Regulation of gene expression is essential for all cellular functions, and nearly every action a cell takes requires coordination with metabolism. Taking cues from the environment, the cells respond accordingly – all of these responses require changes in metabolism and coordination with gene expression. It’s a no-brainer, right? Therefore, there must be redundant and very precise routes for coordination. In addition to what has already been uncovered about gene regulation and intermediary metabolism (beautifully reviewed by Gut & Verdin, 2013), there surely are additional very precise pathways that add to this coordinated regulation.

Published in 2014 in Cell, Sutendra, et al. showed how nuclear and mitochondrial functions are coordinated. They demonstrated an elegant connection between the mitochondrial pyruvate dehydrogenase complex (PDC) and regulation of nuclear gene expression. This complex makes the universal acetyl donor, acetyl-CoA. Results show that the entire complex moves from the mitochondria to the nucleus under a specified set of cellular states.

Why does it do this? It does so to directly provide acetyl-CoA for histone acetylation and epigenetic regulation. Essentially, these researchers uncovered another example of complex mitochondrial-nuclear communication and offered an additional data point or reminder that metabolism is not simply a mindless furnace that supplies energy (ATP).

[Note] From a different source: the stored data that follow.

(* ===== verification/Prelude.v ===== *)
(** * Jarvis V1: the control plane

A verification library for the decision-making core of the Jarvis control plane,
a Python program under [src/].  Jarvis runs software-development workflows: a
workflow template is validated, normalized and compiled to a LangGraph graph; an
orchestrator process claims a run under a lease, executes the graph node by node,
obeys the commands users send to the run, and records everything it does through
fenced database transactions and an effect ledger.

** Parts and files

Vocabulary (contracts, [src/packages/contracts/src/jarvis_contracts/]):
- [Enums.v] models [enums.py]: one Module per enumeration, interface [StrEnum];
- [PyJson.v] JSON values with Python's equality and truth, [canonical_json] and
  [sha256_digest] of [base.py]; [PyDecimal.v] and [PyFloat.v] the arithmetic of
  [decimal] and of binary64 floats that the policies compute with;
- [Failures.v] ([failures.py]), [Verification.v] ([verification.py]),
  [Registry.v] ([registry.py]) and [WorkflowSpec.v] ([workflow.py],
  [workflow_nodes.py], [workflow_api.py]): a Module per contract class with its
  record [t] and [valid], the bounds and validators pydantic enforces.

Workflows ([src/orchestrator/app/jarvis_orchestrator/workflows/]):
- [Predicates.v] ([predicates.py]) and [State.v] ([state.py]: the channel
  reducers, interface [Reducer]);
- [validation.py] is split by the groups of issues it reports: [Graph.v] (its
  graph routines), [Normalize.v], [RawValidation.v], [GraphIssues.v],
  [FanoutIssues.v], [SnapshotIssues.v], [PolicyIssues.v], [Protected.v], and
  [Validate.v], which composes them to [validate_workflow].  Each file states a
  declarative predicate ([graph_ok], [fanouts_ok], [snapshot_ok], [policies_ok],
  [protected_ok], for the document itself [document_ok]) and proves that an empty
  list of issues implies it (where the check is exact, that it is equivalent);
- [NodeFactory.v] ([factories.py]: what a node does when it is invoked) and
  [Compiler.v] ([compiler.py]); [Superstep.v] is the step relation of a compiled
  graph, with the proof that it ends within the recursion limit;
- [Guarantees.v] combines the above into the theorems about a validated workflow.

Runtime ([src/orchestrator/app/jarvis_orchestrator/runtime/] and
[src/packages/persistence/src/jarvis_persistence/]):
- [Database.v]: the tables, as finite maps and lists in one record [db], and the
  events; [Ownership.v] ([ownership.py] and [LeaseRepository.acquire]): claiming,
  fencing, renewal and release, the step relation [step] of all transactions and
  its invariants; [Commands.v] ([commands.py]);
- [Effects.v] ([effects.py] and [EffectRepository]): the effect ledger as program
  points between awaits, and the system of all concurrent calls for one effect;
  [Ledger.v] is the abstract ledger it refines;
- [ModelSelection.v] ([model_selection.py]) and [WorkerPool.v] (the worker
  selection of [composition.py]);
- [Approvals.v] ([approvals.py] of the runtime, of the API and of the contracts, and
  [IdempotencyRepository]): requests, decisions, expiry and the guard of protected
  effects, over one database.

Events: [EventRegistry.v] ([event_registry.py]), [EventLog.v] ([EventRepository]:
append, scopes, pages), [Sse.v] ([events/sse.py] and [events/router.py]: cursors
and streams), [Regex.v] (regular expressions with their matcher and language, as far as
the code uses them), [Redaction.v] ([events/redaction.py]) and [Normalizer.v]
([events/normalizer.py], [events/artifacts.py]: what is written for an intent).

The API ([src/api/app/jarvis_api/]): [RegistryService.v] ([registry/service.py]: writing,
resolving and validating configurations), [WorkflowStudio.v] ([workflows/service.py]: drafts
and published versions, over the state of the registry), [RunApi.v] ([runtime.py] of the API
and [CommandRepository]: projects, jobs and commands, over a [desk] that holds the tables of
the runs, the missions, the registry and the workflows; and [control_mission] of
[missions.py], the other request that sends commands) and [Auth.v] ([auth/service.py],
[repository.py], [bootstrap.py], [crypto.py]: logins, rate limits and sessions).

Workers ([workers/] of the orchestrator): [Scheduler.v] ([scheduler.py]) and
[WorkerSlots.v] ([leases.py]).

Models: [Routing.v] ([routing/policies.py] of the API), [Circuit.v] and
[Accounting.v] ([routing/observability.py]), [Budget.v] ([providers/budget.py] and
[team_resources.py]), [ModelCalls.v] ([providers/runtime.py]: two fenced
transactions around a provider call) and [PyDecimalText.v] (reading and printing
decimals).

Missions ([missions.py] of the contracts, [missions.py] and [mission_resources.py] of the
orchestrator): [MissionContracts.v], [MissionTables.v] (the mission tables over [db], and
the transactions' database [mdb]), [MissionResources.v] (admission, reservations at three
scopes, reconciliation), [Missions.v] (the manager service: claim, apply, fail, snapshot,
wakeups, dispatch and settlement), [MissionBacklog.v] (the step relation of its
transactions and the invariant of the work items), [MissionDispatch.v] (what a dispatch
starts and what the model is given) and [MissionTurns.v] (an executor's turn as program
points between awaits, and the system of all executors).

Demo ([src/orchestrator/app/jarvis_orchestrator/demo/bootstrap.py]): [Demo.v].
[Instances.v] gives every parameter of the model a concrete value that satisfies
its laws.  The files named [...Scenarios.v] apply the theorems to concrete inputs:
the demo workflow and one with a fan-out ([WorkflowScenarios.v]), small control
planes ([RuntimeScenarios.v]), an effect and its callers ([EffectScenarios.v]), a
worker pool ([WorkerScenarios.v]), a provider that fails and recovers
([ProviderScenarios.v]), model calls ([ModelScenarios.v]), an event log with a
stream ([EventScenarios.v]), a protected publication ([ApprovalScenarios.v]), a mission
from its decision to its outcome ([MissionScenarios.v]) and its manager
([TurnScenarios.v]), secrets in events ([RedactionScenarios.v]), a registry
([RegistryScenarios.v]), an owner who logs in ([AuthScenarios.v]), a template with two
versions ([StudioScenarios.v]) and a job on it with its commands ([RunScenarios.v]).

** How code becomes definitions

A function that may raise returns [res E A]; a database transaction is a function
from [db] to [res E (A * db)], so an exception rolls back.  Clock readings, fresh
identifiers, the rows another transaction has locked ([SKIP LOCKED]) and the
iteration order of Python sets are arguments or parameters, and the theorems hold
for all of them.  Where a service holds no transaction over an [await], its state
between two awaits is a constructor of a program-point type and the transactions of
all others may come in between.  What is not under [src/] is a type class:
[PyRuntime] (SHA-256, [repr] of floats), [Uuid5] and [UuidFormat] (identifiers),
[PyStr] ([str] of a value), [FloatPow] (powers of floats), [IsoFormat] and [IsoText]
(times), [SetOrder] (iteration over sets), [JsonbText] and [StoredData] (what a JSON
column returns); and pydantic's parsing and printing of contracts: [ConfigModel],
[SpecModel], [ModelDump], [ModelDumpJson], [WorkerSpecModel],
[WorkerPoolSpecModel], [RegistrySpecModel], [AccountingModel], [ResultModel],
[ApprovalModel], [PayloadModels], [LimitsModel], [TeamModel], [SnapshotModel], [RoleModel],
[ProfileModel], [ProviderModel], [DecisionModel], [DecisionSchema], [RecordModel],
[ReportModel], [StudioModel], [DeskModel] and [SetDump].  [PasswordHasher], [Hmac] and [IpNetwork] are
argon2, [hmac] and [ipaddress].  [RowOrder] is the order of a query without [ORDER BY].
[Redactor] and [TextRedactor] are what an event log needs of redaction; [Redaction.v]
implements them ([recursive_redactor], [recursive_text_redactor]).  A class whose name ends in
[Laws] states the documented behaviour the proofs use.

** Groups of theorems

- a valid report is sound ([Guarantees.validated_workflow]) and implies what the
  validator is for: protected publication, isolated branches, reachable ends,
  bounded depth;
- a compiled graph stops before its recursion limit ([Guarantees.compile_bound]);
- normal forms and hashes are stable, reducers independent of order, caches bounded;
- an executor is accepted after another only when that one gave its lease up or the lease
  expired; stale executors stay excluded, claims progress and
  respect order and capacity, commands are drained and a cancellation dominates;
- effects: an external action is dispatched at most once, its result is durable when
  it is returned, and the ledger refines its specification under any interleaving;
- approvals: a protected effect goes out only with a standing decision of the owner
  on exactly its parameters; decisions are final and idempotent, and expiry treats
  each run by itself, as long as every waiting run's approvals can be read;
- missions: the backlog stays acyclic and gated, outcomes are final, progress is never
  blocked by the backlog itself, a manager is asked once per turn, a dispatch respects
  both capacities, and reservations stay within the limits of their scopes;
- events: the log keeps dense sequences and increasing cursors, streams deliver exactly
  once; what is written does not depend on the values that redaction removes;
- registry: revisions are consistent and never change, of two writers with one version
  one is refused, the references that are looked up are active, private locators stay private; a published
  workflow is one the validator accepts and never changes;
- authentication: who is authenticated is the enabled owner, in a session that is neither
  ended nor too old; wrong guesses are bounded in every interval (when clock readings
  do not go back);
- jobs: what is enqueued is a published configuration that is still valid, a key enqueues
  once, and commands are numbered without gaps, those of mission controls too;
- worker slots: capacity, exclusion and selection; the circuit breaker admits one
  probe; model calls are sent once, within budget, and answered the same on replay;
- routing is sound and complete, affordable, and its retries and permissions are
  bounded.

** Fuel

[worklist] of this file runs the code's worklist loops with fuel; every use passes
a fuel computed from the graph ([reach_fuel], [path_fuel]) and [worklist_spec]
proves that it is enough, so no result depends on it.  [Graph.kahn] has
[kahn_terminates].  All other recursion is structural.

** Not modelled

LangGraph and its checkpointer, PostgreSQL, HTTP, git, processes and model providers
are outside the program.  Texts are ASCII where the code compares or redacts them
character by character.  Routes with their cookies and headers, key and password files,
files that a rolled-back transaction leaves behind, and the resolution of artifact paths are
not modelled.  The verification service, the worker processes with their workspaces and
transports, provider adapters, the API services other than those named above, and the
assembly of a run in [composition.py] are left to later work. *)
From stdpp Require Export base gmap strings list sets pretty sorting relations.
From Stdlib Require Export ZArith Lia.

This last point that metabolism (or in this particular case, the mitochondria) is not just a mindless drone making energy was thunderously echoed in a “blow your hair back” example of how much we have yet to learn about metabolism.

Two articles in the July 30th issue of Cell by Birsoy et al. and Sullivan et al. provided an astonishing surprise about the fundamental role of the mitochondria in proliferating cells such as immune cancer cells. While it has been accepted for decades that the crucial function of the mitochondria (the electron transport chain, specifically) in proliferating cells is to produce ATP, these papers showed that this is not the case.

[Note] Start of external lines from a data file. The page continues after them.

(* ===== verification/PyFloat.v ===== *)
(** * Floating point

The finite part of Python's [float]: a value is a rational, and an operation is
the exact result rounded to binary64 (53 significant bits, ties to even).  The
exponent range is not modelled: the expressions of this program stay between
[2^-34] and [100^100 * 86400000 < 2^1023], so neither overflow nor a subnormal
number occurs. *)
From S2P Require Import Prelude.
From Stdlib Require Import QArith Qround Lia.
Local Close Scope Q_scope.
Local Open Scope Z_scope.

(** [num / den] to the nearest integer, ties to even. *)
Definition round_div (num den : Z) : Z :=
  let q := num / den in
  match Z.compare (2 * (num mod den)) den with
  | Lt => q
  | Gt => q + 1
  | Eq => if Z.even q then q else q + 1
  end.

(** [2^e <= n / d] *)
Definition pow2_leb (n d e : Z) : bool :=
  Z.leb (d * 2 ^ Z.max 0 e) (n * 2 ^ Z.max 0 (- e)).

(** The exponent of the binade of [n / d], for positive [n] and [d]. *)
Definition binade (n d : Z) : Z :=
  let e := Z.log2 n - Z.log2 d in if pow2_leb n d e then e else e - 1.

(** [z * 2^k] *)
Definition scale (z k : Z) : Q :=
  Qmake (z * 2 ^ Z.max 0 k) (Z.to_pos (2 ^ Z.max 0 (- k))).

(** The nearest binary64 number. *)
Definition f64 (q : Q) : Q :=
  if Z.eqb (Qnum q) 0 then 0%Q
  else
    let n := Z.abs (Qnum q) in
    let d := Zpos (Qden q) in
    let k := binade n d - 52 in
    scale (Z.sgn (Qnum q) * round_div (n * 2 ^ Z.max 0 (- k)) (d * 2 ^ Z.max 0 k)) k.

Definition float_mul (a b : Q) : Q := f64 (Qmult a b).
Definition float_add (a b : Q) : Q := f64 (Qplus a b).
(** [a / b] of two integers is correctly rounded too. *)
Definition int_truediv (a b : Z) : Q := f64 (Qdiv (inject_Z a) (inject_Z b)).
(** [int(x)] truncates. *)
Definition float_int (q : Q) : Z := Z.quot (Qnum q) (Zpos (Qden q)).

Lemma round_div_le num den k : 0 < den → num ≤ k * den → round_div num den ≤ k.
Proof.
  intros Hd Hk. unfold round_div.
  pose proof (Z.div_mod num den ltac:(lia)). pose proof (Z.mod_pos_bound num den Hd).
  destruct (Z.compare_spec (2 * (num mod den)) den); [destruct (Z.even _)|..]; nia.
Qed.

Lemma round_div_ge num den k : 0 < den → k * den ≤ num → k ≤ round_div num den.
Proof.
  intros Hd Hk. unfold round_div.
  pose proof (Z.div_mod num den ltac:(lia)). pose proof (Z.mod_pos_bound num den Hd).
  destruct (Z.compare_spec (2 * (num mod den)) den); [destruct (Z.even _)|..]; nia.
Qed.

Lemma pow2_pos k : 0 < 2 ^ Z.max 0 k.
Proof. apply Z.pow_pos_nonneg; lia. Qed.
#[local] Hint Resolve pow2_pos : core.

Lemma pow2_split a b : 2 ^ Z.max 0 (a + b) * 2 ^ Z.max 0 (- a) * 2 ^ Z.max 0 (- b)
  = 2 ^ Z.max 0 a * 2 ^ Z.max 0 b * 2 ^ Z.max 0 (- (a + b)).
Proof. rewrite <-!Z.pow_add_r by lia. f_equal. lia. Qed.

Lemma binade_le n d : 0 < n → 0 < d → pow2_leb n d (binade n d) = true.
Proof.
  intros Hn Hd. unfold binade. destruct (pow2_leb n d (Z.log2 n - Z.log2 d)) eqn:He; [done|].
  unfold pow2_leb. apply Z.leb_le.
  pose proof (Z.log2_spec n Hn) as [Hl _]. pose proof (Z.log2_spec d Hd) as [_ Hu].
  set (a := Z.log2 n) in *. set (b := Z.log2 d) in *.
  assert (0 ≤ a ∧ 0 ≤ b) as [Ha Hb] by (split; apply Z.log2_nonneg).
  pose proof (pow2_pos (a - b - 1)). pose proof (pow2_pos (- (a - b - 1))).
  assert (2 ^ Z.succ b * 2 ^ Z.max 0 (a - b - 1) = 2 ^ a * 2 ^ Z.max 0 (- (a - b - 1)))
    by (rewrite <-!Z.pow_add_r by lia; f_equal; lia).
  nia.
Qed.

Lemma scale_le z j z' k :
  0 ≤ j → 0 ≤ k → z * 2 ^ k ≤ z' * 2 ^ j ↔ (scale z (- j) <= scale z' (- k))%Q.
Proof.
  intros Hj Hk. unfold scale, Qle; simpl. rewrite !Z.opp_involutive.
  rewrite (Z.max_l 0 (- j)), (Z.max_l 0 (- k)), (Z.max_r 0 j), (Z.max_r 0 k) by lia.
  rewrite !Z2Pos.id, Z.pow_0_r, !Z.mul_1_r by (apply Z.pow_pos_nonneg; lia). done.
Qed.

(** Comparison of a fraction with a dyadic number. *)
Lemma frac_le_scale n d z j :
  0 ≤ j → n * 2 ^ j ≤ z * Zpos d ↔ ((n # d) <= scale z (- j))%Q.
Proof.
  intros Hj. unfold scale, Qle; simpl. rewrite Z.opp_involutive.
  rewrite (Z.max_l 0 (- j)), (Z.max_r 0 j) by lia.
  by rewrite Z2Pos.id, Z.pow_0_r, Z.mul_1_r by (apply Z.pow_pos_nonneg; lia).
Qed.

Lemma scale_le_frac n d z j :
  0 ≤ j → z * Zpos d ≤ n * 2 ^ j ↔ (scale z (- j) <= (n # d))%Q.
Proof.
  intros Hj. unfold scale, Qle; simpl. rewrite Z.opp_involutive.
  rewrite (Z.max_l 0 (- j)), (Z.max_r 0 j) by lia.
  by rewrite Z2Pos.id, Z.pow_0_r, Z.mul_1_r by (apply Z.pow_pos_nonneg; lia).
Qed.

Lemma f64_scale n d : 0 < n →
  f64 (n # d) = scale (round_div (n * 2 ^ Z.max 0 (- (binade n (Zpos d) - 52)))
                         (Zpos d * 2 ^ Z.max 0 (binade n (Zpos d) - 52))) (binade n (Zpos d) - 52).
Proof.
  intros Hn. unfold f64; simpl. destruct (Z.eqb_spec n 0); [lia|].
  rewrite Z.abs_eq, Z.sgn_pos by lia. by rewrite Z.mul_1_l.
Qed.

Lemma scale_lt z z' k : z < z' → (scale z k < scale z' k)%Q.
Proof. intros Hz. unfold scale, Qlt; simpl.
  apply Z.mul_lt_mono_pos_r; [lia|]. by apply Z.mul_lt_mono_pos_r.
Qed.

Lemma scale_0 j : (scale 0 j == 0)%Q.
Proof. done. Qed.

(** Rounding does not cross a number [z * 2^-j] of at most 53 bits. *)
Lemma f64_le q z j :
  (0 <= q)%Q → 0 ≤ j → z < 2 ^ 53 → (q <= scale z (- j))%Q → (f64 q <= scale z (- j))%Q.
Proof.
  destruct q as [n d]. intros Hq Hj Hz Hle.
  assert (0 ≤ n) as Hn by (unfold Qle in Hq; simpl in Hq; lia).
  destruct (decide (n = 0)) as [->|].
  { change (f64 (0 # d)) with 0%Q. by apply (Qle_trans _ (0 # d)). }
  assert (n * 2 ^ j ≤ z * Zpos d) as Hle' by (by apply frac_le_scale).
  clear Hle. rewrite f64_scale by lia. set (b := binade n (Zpos d)).
  pose proof (binade_le n (Zpos d) ltac:(lia) ltac:(lia)) as Hb. fold b in Hb.
  apply Z.leb_le in Hb.
  assert (b - 52 ≤ - j) as Hk.
  { apply Z.le_ngt. intros Hgt.
    assert (2 ^ 53 * 2 ^ Z.max 0 (- b) ≤ 2 ^ j * 2 ^ Z.max 0 b).
    { rewrite <-!Z.pow_add_r by lia. apply Z.pow_le_mono_r; lia. }
    pose proof (pow2_pos (- b)). pose proof (pow2_pos b).
    assert (0 < 2 ^ j) by (apply Z.pow_pos_nonneg; lia).
    assert (Zpos d * 2 ^ Z.max 0 b * 2 ^ j ≤ z * Zpos d * 2 ^ Z.max 0 (- b)) by nia.
    assert (2 ^ 53 ≤ z); [|lia]. nia. }
  rewrite (Z.max_l 0 (b - 52)), (Z.max_r 0 (- (b - 52))) by lia.
  replace (b - 52) with (- (52 - b)) at 2 by lia. apply scale_le; [lia|lia|].
  assert (round_div (n * 2 ^ (- (b - 52))) (Zpos d * 2 ^ 0) ≤ z * 2 ^ (52 - b - j)).
  { apply round_div_le; [lia|]. rewrite Z.pow_0_r, Z.mul_1_r.
    replace (- (b - 52)) with (j + (52 - b - j)) by lia. rewrite Z.pow_add_r by lia.
    pose proof (Z.pow_pos_nonneg 2 (52 - b - j)). nia. }
  assert (2 ^ (52 - b) = 2 ^ (52 - b - j) * 2 ^ j) as ->
    by (rewrite <-Z.pow_add_r by lia; f_equal; lia).
  pose proof (Z.pow_pos_nonneg 2 j). nia.
Qed.

Lemma f64_ge_dyadic q z j :
  0 ≤ z ≤ 2 ^ 53 → 0 ≤ j → (scale z (- j) <= q)%Q → (scale z (- j) <= f64 q)%Q.
Proof.
  destruct q as [n d]. intros Hz Hj Hle.
  assert (z * Zpos d ≤ n * 2 ^ j) as Hle' by (by apply scale_le_frac).
  assert (0 < 2 ^ j) by (apply Z.pow_pos_nonneg; lia).
  destruct (decide (n ≤ 0)) as [Hn|Hn].
  { assert (z = 0) as -> by nia. destruct (decide (n = 0)) as [->|]; [done|].
    unfold scale, Qle in Hle; simpl in Hle. lia. }
  clear Hle. rewrite f64_scale by lia. set (b := binade n (Zpos d)).
  pose proof (binade_le n (Zpos d) ltac:(lia) ltac:(lia)) as Hb. fold b in Hb.
  apply Z.leb_le in Hb.
  destruct (decide (b - 52 ≤ - j)) as [Hk|Hk].
  - rewrite (Z.max_l 0 (b - 52)), (Z.max_r 0 (- (b - 52))) by lia.
    replace (b - 52) with (- (52 - b)) at 2 by lia. apply scale_le; [lia|lia|].
    assert (z * 2 ^ (52 - b - j) ≤ round_div (n * 2 ^ (- (b - 52))) (Zpos d * 2 ^ 0)).
    { apply round_div_ge; [lia|]. rewrite Z.pow_0_r, Z.mul_1_r.
      replace (- (b - 52)) with (j + (52 - b - j)) by lia. rewrite Z.pow_add_r by lia.
      pose proof (Z.pow_pos_nonneg 2 (52 - b - j)). nia. }
    assert (2 ^ (52 - b) = 2 ^ (52 - b - j) * 2 ^ j) as ->
      by (rewrite <-Z.pow_add_r by lia; f_equal; lia). nia.
  - set (r := round_div _ _).
    assert (2 ^ 52 ≤ r) as Hr.
    { apply round_div_ge; [by apply Z.mul_pos_pos|].
      pose proof (pow2_split 52 (b - 52)) as Hs. replace (52 + (b - 52)) with b in Hs by lia.
      change (2 ^ Z.max 0 (- (52))) with 1 in Hs. change (2 ^ Z.max 0 52) with (2 ^ 52) in Hs.
      pose proof (pow2_pos (- b)) as Hp1. pose proof (pow2_pos (- (b - 52))).
      rewrite Z.mul_1_r in Hs. apply (Zmult_le_reg_r _ _ (2 ^ Z.max 0 (- b))); [lia|]. nia. }
    assert (2 ^ 1 ≤ 2 ^ (b - 52 + j)) as H2 by (apply Z.pow_le_mono_r; lia).
    assert (z ≤ r * 2 ^ (b - 52 + j)) as Hzr by nia. clearbody r.
    destruct (decide (b - 52 ≤ 0)).
    + replace (b - 52) with (- (52 - b)) by lia. apply scale_le; [lia|lia|].
      assert (2 ^ j = 2 ^ (52 - b) * 2 ^ (b - 52 + j)) as ->
        by (rewrite <-Z.pow_add_r by lia; f_equal; lia).
      apply (Z.mul_le_mono_nonneg_r _ _ (2 ^ (52 - b))) in Hzr; [lia|].
      apply Z.pow_nonneg; lia.
    + unfold scale, Qle; simpl. rewrite Z.opp_involutive.
      rewrite (Z.max_r 0 (b - 52)), (Z.max_l 0 (- (b - 52))), (Z.max_l 0 (- j)), (Z.max_r 0 j)
        by lia.
      rewrite !Z2Pos.id, Z.pow_0_r, !Z.mul_1_r by (apply Z.pow_pos_nonneg; lia).
      rewrite Z.pow_add_r in Hzr by lia. lia.
Qed.

Lemma f64_ge q z :
  0 ≤ z ≤ 2 ^ 53 → (inject_Z z <= q)%Q → (inject_Z z <= f64 q)%Q.
Proof.
  assert (inject_Z z = scale z (- 0)) as -> by (unfold scale, inject_Z; simpl; by rewrite Z.mul_1_r).
  intros. by apply f64_ge_dyadic.
Qed.

(** Quotients of small integers keep their order. *)
Lemma int_truediv_lt a b c d :
  0 ≤ a ≤ 2 ^ 20 → 0 ≤ c ≤ 2 ^ 20 → 0 < b ≤ 128 → 0 < d ≤ 128 → a * d < c * b →
  (int_truediv a b < int_truediv c d)%Q.
Proof.
  intros Ha Hc Hb Hd Hlt. unfold int_truediv.
  set (z := (a * 2 ^ 16 + b - 1) / b).
  pose proof (Z.div_mod (a * 2 ^ 16 + b - 1) b ltac:(lia)) as Hz. fold z in Hz.
  pose proof (Z.mod_pos_bound (a * 2 ^ 16 + b - 1) b ltac:(lia)).
  assert (0 ≤ z) by nia. assert (z ≤ 2 ^ 40) by nia.
  assert ((z + 1) * d ≤ c * 2 ^ 16) by nia.
  destruct b as [|b|b], d as [|d|d]; try lia.
  apply (Qle_lt_trans _ (scale z (- (16)))).
  - apply (f64_le _ z 16); [|lia|lia|]; rewrite <-Qmake_Qdiv.
    + unfold Qle; simpl. lia.
    + apply frac_le_scale; lia.
  - apply (Qlt_le_trans _ (scale (z + 1) (- (16)))); [apply scale_lt; lia|].
    apply (f64_ge_dyadic _ (z + 1) 16); [lia|lia|]. rewrite <-Qmake_Qdiv.
    apply scale_le_frac; lia.
Qed.

Lemma float_int_bounds q a b :
  0 ≤ a → (inject_Z a <= q)%Q → (q <= inject_Z b)%Q → a ≤ float_int q ≤ b.
Proof.
  destruct q as [n d]. unfold Qle, float_int; simpl. intros.
  rewrite Z.quot_div_nonneg by nia. split.
  - apply Z.div_le_lower_bound; lia.
  - apply Z.div_le_upper_bound; lia.
Qed.

Example f64_third : f64 (Qmake 1 3) = (6004799503160661 # 18014398509481984)%Q.
Proof. vm_compute. reflexivity. Qed.
Example f64_big : float_int (f64 (inject_Z (2 ^ 53 + 1))) = 2 ^ 53.
Proof. vm_compute. reflexivity. Qed.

The role instead is to produce a single amino acid, aspartate. The papers elaborate elegantly on the precise mechanistic rationale, but the straight-forward functional rationale is to support the biosynthetic demands of making more cells. Although energy is important, the canary in the coal mine for proliferating cells is this single amino acid.

These findings exemplify that the “old dog” called metabolism has many new tricks to show us. In an era where systems biology is embraced, these examples remind us how integrated a system a single cell is and that there are no operational silos.